Thursday, July 1 2010

retainyourbestThe Platinum Rule, “Do unto others as they would like done unto them,” is different from the Golden Rule, “Do unto others as you would have done unto you.” It may end up being the same, but it is worth remembering that in many cases others have very different needs than your own.

A number of years ago when my children were young, I was buying a new car. I had specific needs, including four doors, good gas mileage, and air conditioning. At the dealership, a young salesman approached me and I asked to look at a specific model, which he showed me. All good so far, but then the golden rule took over and customer satisfaction broke down. He started to describe the features of the car that he valued, for example the 6 speakers for perfect sound – not a feature I cared about. He described specifics of the engine, all to do with fast acceleration – again not something I cared about. Ultimately, I didn’t buy a car from that young man – he didn’t care about me. He hadn’t captured my attention long enough to retain me. I was not a satisfied customer.

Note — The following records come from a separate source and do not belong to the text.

(* ===== verification/RewardWorkerTheorems.v ===== *)
(** * Reward-loop worker: theorems

    Every accepted request is answered exactly once or dropped by an abort, within
    the bounds on queue and concurrency ([RewardWorker.v]); what a leaked slot of
    the semaphore does; and which reward function a sample gets. *)

From S2P Require Import Prelude.
From S2P Require Import PyFloat.
From S2P Require Import RewardWorker.

#[local] Open Scope Z_scope.

Section worker.
Implicit Types (w : RewardLoopWorker) (r : Dispatched).

(** The requests a worker has. *)
Definition task_requests w : list Dispatched := (λ p : nat * WTask, t_request p.2) <$> reward_tasks w.
Definition in_flight w : list Dispatched := pending_reward_queue w ++ option_list (held w) ++ task_requests w.

Record worker_ok w : Prop := {
  wk_ids : NoDup (reward_tasks w).*1;
  wk_fresh p : p ∈ reward_tasks w → (p.1 < next_task w)%nat;
  wk_sem : 0 ≤ semaphore w;
  wk_slots : semaphore w + Z.of_nat (length (reward_tasks w)) ≤ max_concurrency w;
}.

(** A worker that was never told to stop keeps to the size of its queue. *)
Definition queue_ok w : Prop := stop_busy_loop_task w = false ∧ Z.of_nat (length (pending_reward_queue w)) ≤ queue_size w.

(** The result of a request answers it. *)
Definition answers r (x : WorkerResult) : Prop :=
  w_uid x = i_uid (d_input r) ∧ w_keys x = d_keys r ∧ w_attempt x = d_attempt r ∧ w_is_validate x = d_is_validate r.

(** The limits of a worker never change. *)
Definition limits w := (max_concurrency w, queue_size w).

(** A step that keeps the worker consistent and accounts for every request. *)
Definition accounted w w' (t : Trace) : Prop :=
  worker_ok w' ∧ limits w' = limits w ∧ in_flight w ++ accepted t ≡ₚ finished t ++ dropped t ++ in_flight w' ∧ Forall2 answers (finished t) (sent_results t).

Lemma task_of_split id w t :
  NoDup (reward_tasks w).*1 → task_of id w = Some t → reward_tasks w ≡ₚ (id, t) :: filter (λ p : nat * WTask, p.1 ≠ id) (reward_tasks w).
Proof.
  unfold task_of. intros Hnd Hf. destruct (find_first _ _) as [i|] eqn:E; [|done]. simpl in Hf.
  apply find_first_Some in E as [((j & t') & Hi & Hj) _]. simpl in Hj. subst j. rewrite Hi in Hf. injection Hf as ->.
  apply list_elem_of_lookup_2 in Hi. revert Hnd Hi. induction (reward_tasks w) as [|[j u] l IH]; [by intros _ ?%elem_of_nil|].
  simpl. rewrite NoDup_cons. intros [Hj Hnd] [[= <- <-]|Hi]%elem_of_cons.
  - rewrite filter_cons_False by (simpl; tauto). f_equiv. rewrite filter_all; [done|]. intros p Hp Heq. apply Hj, list_elem_of_fmap. by exists p.
  - rewrite filter_cons_True by (simpl; intros ->; apply Hj, list_elem_of_fmap; by exists (id, t)). etrans; [by rewrite (IH Hnd Hi) at 1|]. apply Permutation_swap.
Qed.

Today, internal customer satisfaction, the retention of good people is more critical than ever. For people to care about an organization they need to know how much the organization cares about them. As the representative of your company to your direct team and others within the organization, spending time finding out what people need is an important part of your role. The worst mistake a leader can make is assuming they understand, without spending the proper time to find out. An article in The Harvard Business Review (HBR) May 2010 listed six mistakes companies make in retention of their brightest and the best. These are potential problems to consider:

  1. Assuming that high potentials are highly engaged.
    • If you are ever surprised by somebody leaving your organization then you may not have spent enough time with them to know what they needed to be engaged. The platinum rule was not in play, and you are potentially paying for attendance and not performance.
  2. Equating current high performance to future potential.
    • Just because someone is performing well at one level does not guarantee that they can deliver results on much bigger jobs. In fact, the article states 70% of current high performers lack critical attributes such as ability, engagement, and aspiration, that are essential to success in future roles.
  3. Delegating the management of top performers.
    • Senior leaders should be taking an active interest in the development of future leaders. It is important to share the management of high performers among senior leaders and also potentially with external coaches.
  4. Shielding rising stars from early derailment.
    • The article states that “true leadership development happens under conditions of real stress.” It is important to provide individuals with a challenge early in their career and support them through the process. This will allow the organization to test emerging talent. Instead, what often happens is that skills are not tested, and the pool of talent for senior roles is shallow and weak, creating a void in the organization’s development.
  5. Expecting star employees to share the pain.
    • In bad times leaders of organizations often feel that everyone should embrace austerity measures such as bonus cuts or wage freezes. However, the rising stars often don’t agree, especially those who are putting in extra effort and research has shown that rising stars put in up to 20% more effort. This is another area where the platinum rule is not in play, and data shows a significant drop in the intent to stay scores.
  6. Failing to link your stars to your corporate strategy.
    • Putting a freeze on communicating strategy to future leaders may have a serious effect on retention. Rising stars are more engaged when they believe in the management and corporate strategy.

As a leader, what are you doing to serve your internal customers to ensure their satisfaction? Apply this thinking not only to the potential future leaders, consider everyone. To quote the HBR article, “even employees who haven’t been dubbed high potential work harder in a place where good things happen to those who deserve them.” Incorporate the platinum rule into your organization and treat people as they would like to be treated.